Given entries:
---------------
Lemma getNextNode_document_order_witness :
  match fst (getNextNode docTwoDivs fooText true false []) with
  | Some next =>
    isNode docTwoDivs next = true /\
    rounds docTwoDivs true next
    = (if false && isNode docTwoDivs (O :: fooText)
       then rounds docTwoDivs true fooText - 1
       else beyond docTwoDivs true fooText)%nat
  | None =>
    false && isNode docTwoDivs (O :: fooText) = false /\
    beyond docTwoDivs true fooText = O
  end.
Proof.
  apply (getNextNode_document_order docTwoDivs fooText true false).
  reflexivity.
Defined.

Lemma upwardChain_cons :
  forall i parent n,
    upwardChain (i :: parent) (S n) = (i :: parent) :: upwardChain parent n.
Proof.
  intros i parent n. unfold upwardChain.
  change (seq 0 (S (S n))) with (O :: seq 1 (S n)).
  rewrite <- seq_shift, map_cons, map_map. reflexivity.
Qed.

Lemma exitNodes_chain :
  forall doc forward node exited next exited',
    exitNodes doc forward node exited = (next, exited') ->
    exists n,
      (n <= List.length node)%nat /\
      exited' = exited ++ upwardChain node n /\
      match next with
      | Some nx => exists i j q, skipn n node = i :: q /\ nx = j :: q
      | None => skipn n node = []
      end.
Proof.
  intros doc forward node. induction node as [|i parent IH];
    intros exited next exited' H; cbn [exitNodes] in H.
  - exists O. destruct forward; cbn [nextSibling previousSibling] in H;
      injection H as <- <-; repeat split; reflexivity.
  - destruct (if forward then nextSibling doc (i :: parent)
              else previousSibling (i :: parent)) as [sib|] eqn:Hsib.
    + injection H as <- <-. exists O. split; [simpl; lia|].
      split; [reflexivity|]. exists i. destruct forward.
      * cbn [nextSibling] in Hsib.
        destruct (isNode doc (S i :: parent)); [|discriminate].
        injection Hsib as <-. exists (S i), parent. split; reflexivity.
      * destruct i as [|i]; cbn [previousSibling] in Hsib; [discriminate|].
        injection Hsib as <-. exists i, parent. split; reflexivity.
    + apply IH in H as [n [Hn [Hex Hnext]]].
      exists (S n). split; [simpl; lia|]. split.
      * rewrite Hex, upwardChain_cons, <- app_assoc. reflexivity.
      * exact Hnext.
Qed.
---------------
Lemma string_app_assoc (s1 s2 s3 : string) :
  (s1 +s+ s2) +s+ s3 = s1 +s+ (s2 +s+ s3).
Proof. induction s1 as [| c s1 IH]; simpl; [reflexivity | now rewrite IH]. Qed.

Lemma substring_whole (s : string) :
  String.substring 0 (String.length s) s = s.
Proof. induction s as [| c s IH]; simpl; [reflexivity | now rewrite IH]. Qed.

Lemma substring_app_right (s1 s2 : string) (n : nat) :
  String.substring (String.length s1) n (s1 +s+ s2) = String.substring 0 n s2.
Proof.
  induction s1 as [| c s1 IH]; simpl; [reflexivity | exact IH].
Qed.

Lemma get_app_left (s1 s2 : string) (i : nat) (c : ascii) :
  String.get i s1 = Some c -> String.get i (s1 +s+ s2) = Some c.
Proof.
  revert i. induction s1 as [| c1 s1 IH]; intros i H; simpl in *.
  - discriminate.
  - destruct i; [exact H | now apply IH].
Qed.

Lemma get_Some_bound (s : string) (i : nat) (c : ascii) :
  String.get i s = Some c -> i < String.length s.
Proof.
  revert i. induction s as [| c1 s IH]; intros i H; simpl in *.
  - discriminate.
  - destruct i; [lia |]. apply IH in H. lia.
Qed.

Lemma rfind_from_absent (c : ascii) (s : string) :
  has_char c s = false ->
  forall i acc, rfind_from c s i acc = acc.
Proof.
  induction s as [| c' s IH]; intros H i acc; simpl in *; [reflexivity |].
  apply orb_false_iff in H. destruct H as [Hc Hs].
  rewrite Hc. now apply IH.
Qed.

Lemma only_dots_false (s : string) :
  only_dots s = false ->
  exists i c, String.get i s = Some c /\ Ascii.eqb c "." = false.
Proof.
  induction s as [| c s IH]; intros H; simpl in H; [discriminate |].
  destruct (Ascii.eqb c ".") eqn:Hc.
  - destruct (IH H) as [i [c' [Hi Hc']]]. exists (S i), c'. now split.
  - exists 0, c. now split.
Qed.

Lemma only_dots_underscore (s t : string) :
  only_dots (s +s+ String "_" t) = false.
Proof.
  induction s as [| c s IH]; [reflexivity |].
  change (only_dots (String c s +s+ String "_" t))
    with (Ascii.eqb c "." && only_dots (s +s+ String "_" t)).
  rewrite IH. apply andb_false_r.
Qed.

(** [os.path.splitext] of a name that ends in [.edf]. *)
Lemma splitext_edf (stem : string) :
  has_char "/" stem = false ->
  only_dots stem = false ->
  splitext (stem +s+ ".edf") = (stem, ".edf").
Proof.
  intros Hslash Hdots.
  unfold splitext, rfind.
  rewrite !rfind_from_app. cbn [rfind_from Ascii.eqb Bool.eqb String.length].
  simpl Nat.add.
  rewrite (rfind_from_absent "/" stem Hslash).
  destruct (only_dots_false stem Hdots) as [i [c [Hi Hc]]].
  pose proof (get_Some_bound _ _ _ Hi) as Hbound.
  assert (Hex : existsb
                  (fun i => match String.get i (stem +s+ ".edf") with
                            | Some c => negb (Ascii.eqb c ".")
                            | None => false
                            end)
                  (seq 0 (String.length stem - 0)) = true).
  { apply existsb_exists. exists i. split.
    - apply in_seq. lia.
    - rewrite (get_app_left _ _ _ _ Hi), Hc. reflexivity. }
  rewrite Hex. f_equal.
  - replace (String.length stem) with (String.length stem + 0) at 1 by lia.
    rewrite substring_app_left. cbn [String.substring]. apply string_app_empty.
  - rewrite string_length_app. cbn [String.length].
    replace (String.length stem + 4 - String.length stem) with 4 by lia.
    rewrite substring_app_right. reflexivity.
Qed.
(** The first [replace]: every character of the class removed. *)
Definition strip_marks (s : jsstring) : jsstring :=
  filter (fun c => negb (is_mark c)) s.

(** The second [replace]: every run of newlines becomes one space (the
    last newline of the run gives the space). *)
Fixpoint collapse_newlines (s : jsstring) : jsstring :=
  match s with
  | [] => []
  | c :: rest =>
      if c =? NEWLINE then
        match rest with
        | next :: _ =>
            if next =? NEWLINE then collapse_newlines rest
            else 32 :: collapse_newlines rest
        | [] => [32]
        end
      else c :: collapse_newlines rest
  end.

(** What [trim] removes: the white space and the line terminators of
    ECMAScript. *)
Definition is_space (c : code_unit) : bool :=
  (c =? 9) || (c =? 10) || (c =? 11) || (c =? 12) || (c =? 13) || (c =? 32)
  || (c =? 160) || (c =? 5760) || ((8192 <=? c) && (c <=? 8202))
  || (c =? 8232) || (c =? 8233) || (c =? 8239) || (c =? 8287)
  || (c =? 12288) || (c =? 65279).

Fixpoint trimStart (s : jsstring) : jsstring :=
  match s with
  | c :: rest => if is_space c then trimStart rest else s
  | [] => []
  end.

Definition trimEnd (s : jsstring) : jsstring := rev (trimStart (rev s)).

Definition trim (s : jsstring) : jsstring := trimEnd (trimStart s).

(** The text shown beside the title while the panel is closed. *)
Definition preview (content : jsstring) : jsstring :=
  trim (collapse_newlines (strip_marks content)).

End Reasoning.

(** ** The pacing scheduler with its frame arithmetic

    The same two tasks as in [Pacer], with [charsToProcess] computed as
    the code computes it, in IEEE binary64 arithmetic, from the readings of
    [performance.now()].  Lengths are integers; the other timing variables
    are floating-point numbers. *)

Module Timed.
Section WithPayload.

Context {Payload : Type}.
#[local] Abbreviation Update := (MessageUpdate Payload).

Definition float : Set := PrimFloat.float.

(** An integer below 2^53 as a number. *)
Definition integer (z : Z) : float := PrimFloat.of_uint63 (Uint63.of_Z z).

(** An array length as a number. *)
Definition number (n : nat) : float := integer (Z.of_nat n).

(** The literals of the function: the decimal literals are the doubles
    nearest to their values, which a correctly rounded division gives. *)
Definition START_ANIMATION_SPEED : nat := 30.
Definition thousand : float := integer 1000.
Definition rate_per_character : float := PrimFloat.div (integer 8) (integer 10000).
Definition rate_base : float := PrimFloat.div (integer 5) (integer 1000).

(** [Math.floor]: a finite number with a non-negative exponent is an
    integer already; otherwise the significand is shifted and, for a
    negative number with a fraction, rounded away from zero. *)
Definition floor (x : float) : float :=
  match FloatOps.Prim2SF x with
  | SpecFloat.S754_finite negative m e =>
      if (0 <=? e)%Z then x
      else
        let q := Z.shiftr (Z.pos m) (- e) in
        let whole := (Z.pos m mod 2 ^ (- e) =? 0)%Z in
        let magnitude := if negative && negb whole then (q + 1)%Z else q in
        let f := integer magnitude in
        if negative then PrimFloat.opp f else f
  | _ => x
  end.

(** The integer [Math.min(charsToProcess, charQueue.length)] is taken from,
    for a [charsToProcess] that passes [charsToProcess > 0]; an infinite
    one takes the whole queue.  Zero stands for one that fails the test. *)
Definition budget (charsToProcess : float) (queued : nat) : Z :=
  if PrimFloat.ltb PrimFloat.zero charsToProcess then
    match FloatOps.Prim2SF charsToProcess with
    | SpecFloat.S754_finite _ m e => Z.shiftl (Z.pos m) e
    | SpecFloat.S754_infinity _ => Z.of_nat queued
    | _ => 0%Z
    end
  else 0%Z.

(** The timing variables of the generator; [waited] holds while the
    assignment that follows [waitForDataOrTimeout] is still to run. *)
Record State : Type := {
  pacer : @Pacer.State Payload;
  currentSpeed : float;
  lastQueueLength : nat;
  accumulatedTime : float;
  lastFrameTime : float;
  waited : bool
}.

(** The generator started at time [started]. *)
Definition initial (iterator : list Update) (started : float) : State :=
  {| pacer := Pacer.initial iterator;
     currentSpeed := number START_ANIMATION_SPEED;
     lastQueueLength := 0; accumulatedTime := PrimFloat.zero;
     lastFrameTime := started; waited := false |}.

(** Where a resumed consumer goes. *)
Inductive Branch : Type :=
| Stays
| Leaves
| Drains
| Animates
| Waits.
---------------
Task details: Could you restate word for word the lines above from the one containing "rewrite Hex. f_equal." through the one containing "Definition is_space (c", both included, and nothing else?

Output below:
  rewrite Hex. f_equal.
  - replace (String.length stem) with (String.length stem + 0) at 1 by lia.
    rewrite substring_app_left. cbn [String.substring]. apply string_app_empty.
  - rewrite string_length_app. cbn [String.length].
    replace (String.length stem + 4 - String.length stem) with 4 by lia.
    rewrite substring_app_right. reflexivity.
Qed.
(** The first [replace]: every character of the class removed. *)
Definition strip_marks (s : jsstring) : jsstring :=
  filter (fun c => negb (is_mark c)) s.

(** The second [replace]: every run of newlines becomes one space (the
    last newline of the run gives the space). *)
Fixpoint collapse_newlines (s : jsstring) : jsstring :=
  match s with
  | [] => []
  | c :: rest =>
      if c =? NEWLINE then
        match rest with
        | next :: _ =>
            if next =? NEWLINE then collapse_newlines rest
            else 32 :: collapse_newlines rest
        | [] => [32]
        end
      else c :: collapse_newlines rest
  end.

(** What [trim] removes: the white space and the line terminators of
    ECMAScript. *)
Definition is_space (c : code_unit) : bool :=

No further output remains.